Stored data entries
##########
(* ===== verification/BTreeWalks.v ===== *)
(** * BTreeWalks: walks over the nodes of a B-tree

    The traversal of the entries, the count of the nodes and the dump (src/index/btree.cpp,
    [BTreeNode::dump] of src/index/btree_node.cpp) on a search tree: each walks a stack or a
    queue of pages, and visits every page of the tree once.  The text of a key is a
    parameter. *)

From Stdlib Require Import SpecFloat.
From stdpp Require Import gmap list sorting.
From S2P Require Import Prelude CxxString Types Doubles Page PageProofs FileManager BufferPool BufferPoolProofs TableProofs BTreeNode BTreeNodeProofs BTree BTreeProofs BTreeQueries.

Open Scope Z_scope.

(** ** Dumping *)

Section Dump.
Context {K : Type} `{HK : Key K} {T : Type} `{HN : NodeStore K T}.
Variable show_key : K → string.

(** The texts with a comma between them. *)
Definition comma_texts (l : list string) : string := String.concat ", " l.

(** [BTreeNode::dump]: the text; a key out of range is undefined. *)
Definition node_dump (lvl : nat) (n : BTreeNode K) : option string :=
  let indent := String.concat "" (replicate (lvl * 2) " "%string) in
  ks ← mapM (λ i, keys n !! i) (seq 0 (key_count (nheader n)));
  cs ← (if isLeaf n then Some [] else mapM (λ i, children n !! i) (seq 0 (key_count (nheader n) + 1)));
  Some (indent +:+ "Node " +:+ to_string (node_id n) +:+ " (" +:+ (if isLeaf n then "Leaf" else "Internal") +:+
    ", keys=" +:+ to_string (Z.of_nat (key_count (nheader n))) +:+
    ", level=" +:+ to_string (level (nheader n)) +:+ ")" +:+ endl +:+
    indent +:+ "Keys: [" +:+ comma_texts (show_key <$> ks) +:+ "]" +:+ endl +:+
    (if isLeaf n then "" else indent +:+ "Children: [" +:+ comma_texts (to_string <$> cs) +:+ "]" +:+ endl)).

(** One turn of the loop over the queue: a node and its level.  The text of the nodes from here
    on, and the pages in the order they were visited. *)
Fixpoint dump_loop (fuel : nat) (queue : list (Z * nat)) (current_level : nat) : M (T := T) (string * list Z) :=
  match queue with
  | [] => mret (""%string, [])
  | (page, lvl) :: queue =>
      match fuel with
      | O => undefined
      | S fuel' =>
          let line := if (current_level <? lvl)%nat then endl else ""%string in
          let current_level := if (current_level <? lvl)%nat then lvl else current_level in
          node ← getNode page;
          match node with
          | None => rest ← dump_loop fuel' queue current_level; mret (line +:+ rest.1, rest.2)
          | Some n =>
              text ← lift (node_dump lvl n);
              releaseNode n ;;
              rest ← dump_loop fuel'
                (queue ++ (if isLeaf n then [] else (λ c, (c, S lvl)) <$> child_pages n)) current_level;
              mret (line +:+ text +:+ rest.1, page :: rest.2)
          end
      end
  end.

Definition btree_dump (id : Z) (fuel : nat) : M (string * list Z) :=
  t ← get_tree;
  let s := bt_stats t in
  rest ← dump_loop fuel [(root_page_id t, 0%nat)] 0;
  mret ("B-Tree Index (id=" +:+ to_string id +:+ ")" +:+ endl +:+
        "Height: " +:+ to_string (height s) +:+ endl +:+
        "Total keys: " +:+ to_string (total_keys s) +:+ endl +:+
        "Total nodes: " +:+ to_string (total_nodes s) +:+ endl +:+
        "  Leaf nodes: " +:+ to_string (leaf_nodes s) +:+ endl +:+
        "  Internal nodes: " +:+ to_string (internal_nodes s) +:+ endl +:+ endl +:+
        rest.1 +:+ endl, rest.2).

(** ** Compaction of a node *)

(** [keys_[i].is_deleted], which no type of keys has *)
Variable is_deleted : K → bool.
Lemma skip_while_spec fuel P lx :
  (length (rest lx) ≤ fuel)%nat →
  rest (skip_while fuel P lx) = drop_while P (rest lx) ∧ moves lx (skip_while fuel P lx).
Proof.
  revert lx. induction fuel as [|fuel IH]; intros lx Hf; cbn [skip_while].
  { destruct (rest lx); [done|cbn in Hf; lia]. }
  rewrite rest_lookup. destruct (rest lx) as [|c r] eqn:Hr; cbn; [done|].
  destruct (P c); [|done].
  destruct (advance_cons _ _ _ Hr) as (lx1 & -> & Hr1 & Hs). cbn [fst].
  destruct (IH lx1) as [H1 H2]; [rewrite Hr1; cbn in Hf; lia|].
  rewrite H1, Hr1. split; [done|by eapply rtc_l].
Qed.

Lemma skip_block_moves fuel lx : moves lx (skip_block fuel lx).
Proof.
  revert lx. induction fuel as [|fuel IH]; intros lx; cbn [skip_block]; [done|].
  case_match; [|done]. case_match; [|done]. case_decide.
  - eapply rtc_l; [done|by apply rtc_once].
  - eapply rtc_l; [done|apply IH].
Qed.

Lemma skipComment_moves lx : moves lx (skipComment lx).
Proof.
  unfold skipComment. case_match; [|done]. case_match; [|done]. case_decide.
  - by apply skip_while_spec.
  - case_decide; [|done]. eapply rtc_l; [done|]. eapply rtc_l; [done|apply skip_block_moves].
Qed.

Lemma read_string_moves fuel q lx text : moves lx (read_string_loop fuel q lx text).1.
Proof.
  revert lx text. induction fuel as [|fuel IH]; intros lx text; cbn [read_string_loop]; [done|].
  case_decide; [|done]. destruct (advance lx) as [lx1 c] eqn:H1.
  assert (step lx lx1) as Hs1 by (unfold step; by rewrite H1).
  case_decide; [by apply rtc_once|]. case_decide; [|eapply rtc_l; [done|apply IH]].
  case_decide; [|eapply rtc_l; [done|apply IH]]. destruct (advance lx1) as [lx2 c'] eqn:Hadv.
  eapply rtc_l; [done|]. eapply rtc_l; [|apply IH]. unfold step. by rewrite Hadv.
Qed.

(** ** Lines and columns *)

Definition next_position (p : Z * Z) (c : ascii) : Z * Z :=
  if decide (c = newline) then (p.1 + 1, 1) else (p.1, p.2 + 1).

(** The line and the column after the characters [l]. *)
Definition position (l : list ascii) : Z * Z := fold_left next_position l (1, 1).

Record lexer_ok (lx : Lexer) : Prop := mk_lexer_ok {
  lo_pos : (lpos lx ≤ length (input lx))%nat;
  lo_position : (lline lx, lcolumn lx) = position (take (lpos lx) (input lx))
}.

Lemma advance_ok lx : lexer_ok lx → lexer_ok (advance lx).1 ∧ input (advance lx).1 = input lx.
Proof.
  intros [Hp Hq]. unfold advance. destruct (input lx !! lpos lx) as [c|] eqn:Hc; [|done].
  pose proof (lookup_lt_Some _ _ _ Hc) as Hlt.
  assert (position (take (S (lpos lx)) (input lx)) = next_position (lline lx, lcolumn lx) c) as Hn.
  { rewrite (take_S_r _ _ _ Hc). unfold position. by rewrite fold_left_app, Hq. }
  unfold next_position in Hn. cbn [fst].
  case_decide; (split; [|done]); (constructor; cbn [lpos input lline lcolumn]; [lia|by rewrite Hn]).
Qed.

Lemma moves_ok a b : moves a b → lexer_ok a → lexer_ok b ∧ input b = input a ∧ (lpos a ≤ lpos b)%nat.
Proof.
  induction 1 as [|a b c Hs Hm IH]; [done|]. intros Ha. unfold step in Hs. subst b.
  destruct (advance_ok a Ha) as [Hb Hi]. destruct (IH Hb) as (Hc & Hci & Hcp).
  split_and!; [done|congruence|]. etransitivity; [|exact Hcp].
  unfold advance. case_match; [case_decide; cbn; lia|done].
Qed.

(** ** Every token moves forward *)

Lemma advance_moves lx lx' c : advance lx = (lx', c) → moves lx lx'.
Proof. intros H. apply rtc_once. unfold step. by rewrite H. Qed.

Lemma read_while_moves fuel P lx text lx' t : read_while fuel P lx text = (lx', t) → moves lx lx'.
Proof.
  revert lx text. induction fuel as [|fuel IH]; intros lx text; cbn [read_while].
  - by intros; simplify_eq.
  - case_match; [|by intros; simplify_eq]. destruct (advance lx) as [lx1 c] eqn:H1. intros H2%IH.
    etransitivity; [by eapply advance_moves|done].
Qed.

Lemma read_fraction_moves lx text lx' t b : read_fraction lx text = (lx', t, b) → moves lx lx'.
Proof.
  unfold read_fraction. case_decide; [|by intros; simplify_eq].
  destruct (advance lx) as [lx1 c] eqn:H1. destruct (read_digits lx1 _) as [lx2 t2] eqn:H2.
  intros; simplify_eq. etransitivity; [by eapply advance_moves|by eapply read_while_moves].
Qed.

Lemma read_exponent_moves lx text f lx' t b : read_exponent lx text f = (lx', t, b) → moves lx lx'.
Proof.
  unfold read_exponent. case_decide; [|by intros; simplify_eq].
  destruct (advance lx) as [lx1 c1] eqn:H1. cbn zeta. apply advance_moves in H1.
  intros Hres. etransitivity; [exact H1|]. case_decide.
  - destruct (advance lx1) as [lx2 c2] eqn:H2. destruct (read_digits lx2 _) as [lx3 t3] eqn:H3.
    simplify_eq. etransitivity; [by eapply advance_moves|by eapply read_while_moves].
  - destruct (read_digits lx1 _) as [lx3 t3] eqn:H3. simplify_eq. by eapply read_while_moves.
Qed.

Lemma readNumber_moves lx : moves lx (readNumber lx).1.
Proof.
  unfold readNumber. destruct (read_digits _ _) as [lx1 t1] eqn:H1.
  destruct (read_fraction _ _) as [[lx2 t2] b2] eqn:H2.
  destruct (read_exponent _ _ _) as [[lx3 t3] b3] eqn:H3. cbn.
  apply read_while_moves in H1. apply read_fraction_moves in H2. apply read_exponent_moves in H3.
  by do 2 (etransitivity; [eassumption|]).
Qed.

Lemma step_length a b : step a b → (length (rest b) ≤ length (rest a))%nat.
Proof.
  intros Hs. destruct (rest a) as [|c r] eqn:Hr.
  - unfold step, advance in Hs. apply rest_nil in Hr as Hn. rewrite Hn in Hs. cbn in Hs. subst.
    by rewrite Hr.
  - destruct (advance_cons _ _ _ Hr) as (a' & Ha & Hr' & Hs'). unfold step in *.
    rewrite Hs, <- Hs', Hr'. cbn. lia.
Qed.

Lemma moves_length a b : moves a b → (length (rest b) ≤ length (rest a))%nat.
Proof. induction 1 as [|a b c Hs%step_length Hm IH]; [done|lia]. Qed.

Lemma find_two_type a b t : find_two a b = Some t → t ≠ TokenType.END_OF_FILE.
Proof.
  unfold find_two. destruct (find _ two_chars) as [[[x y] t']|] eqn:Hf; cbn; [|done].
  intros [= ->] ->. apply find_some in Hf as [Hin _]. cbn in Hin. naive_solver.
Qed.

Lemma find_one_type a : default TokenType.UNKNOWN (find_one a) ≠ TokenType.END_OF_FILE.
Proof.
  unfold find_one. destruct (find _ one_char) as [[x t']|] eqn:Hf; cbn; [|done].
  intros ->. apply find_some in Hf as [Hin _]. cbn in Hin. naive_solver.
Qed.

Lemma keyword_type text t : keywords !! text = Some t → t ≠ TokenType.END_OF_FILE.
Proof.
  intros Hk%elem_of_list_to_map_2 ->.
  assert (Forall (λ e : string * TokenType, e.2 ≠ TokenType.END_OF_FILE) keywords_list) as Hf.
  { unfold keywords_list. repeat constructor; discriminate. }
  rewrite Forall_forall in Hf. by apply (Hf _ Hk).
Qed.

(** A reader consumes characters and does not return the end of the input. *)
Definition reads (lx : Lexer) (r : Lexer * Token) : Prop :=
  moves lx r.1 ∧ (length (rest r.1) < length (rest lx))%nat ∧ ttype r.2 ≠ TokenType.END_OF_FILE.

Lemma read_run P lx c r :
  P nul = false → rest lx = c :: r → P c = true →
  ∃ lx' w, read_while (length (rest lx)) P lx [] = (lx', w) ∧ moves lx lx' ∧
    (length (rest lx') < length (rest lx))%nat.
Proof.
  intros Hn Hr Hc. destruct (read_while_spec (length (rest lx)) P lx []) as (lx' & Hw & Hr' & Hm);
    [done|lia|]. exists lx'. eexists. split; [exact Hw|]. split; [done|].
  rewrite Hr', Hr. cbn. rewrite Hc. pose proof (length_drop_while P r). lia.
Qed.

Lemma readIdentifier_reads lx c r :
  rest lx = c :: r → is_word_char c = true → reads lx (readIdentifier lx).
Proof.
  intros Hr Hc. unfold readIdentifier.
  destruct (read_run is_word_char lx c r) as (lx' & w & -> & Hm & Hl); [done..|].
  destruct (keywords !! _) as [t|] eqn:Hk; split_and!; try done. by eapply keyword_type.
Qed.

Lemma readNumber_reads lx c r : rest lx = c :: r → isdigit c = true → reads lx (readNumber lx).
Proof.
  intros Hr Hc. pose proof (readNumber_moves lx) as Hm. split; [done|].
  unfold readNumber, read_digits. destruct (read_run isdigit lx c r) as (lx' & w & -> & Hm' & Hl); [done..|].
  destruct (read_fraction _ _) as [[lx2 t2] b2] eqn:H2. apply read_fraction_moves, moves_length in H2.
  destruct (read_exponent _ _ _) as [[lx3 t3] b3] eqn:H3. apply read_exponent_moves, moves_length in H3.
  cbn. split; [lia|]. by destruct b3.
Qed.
##########
### What to produce
Going through the records above, count the lines that hold the string "exact" and give only the total.

### Response to the task
3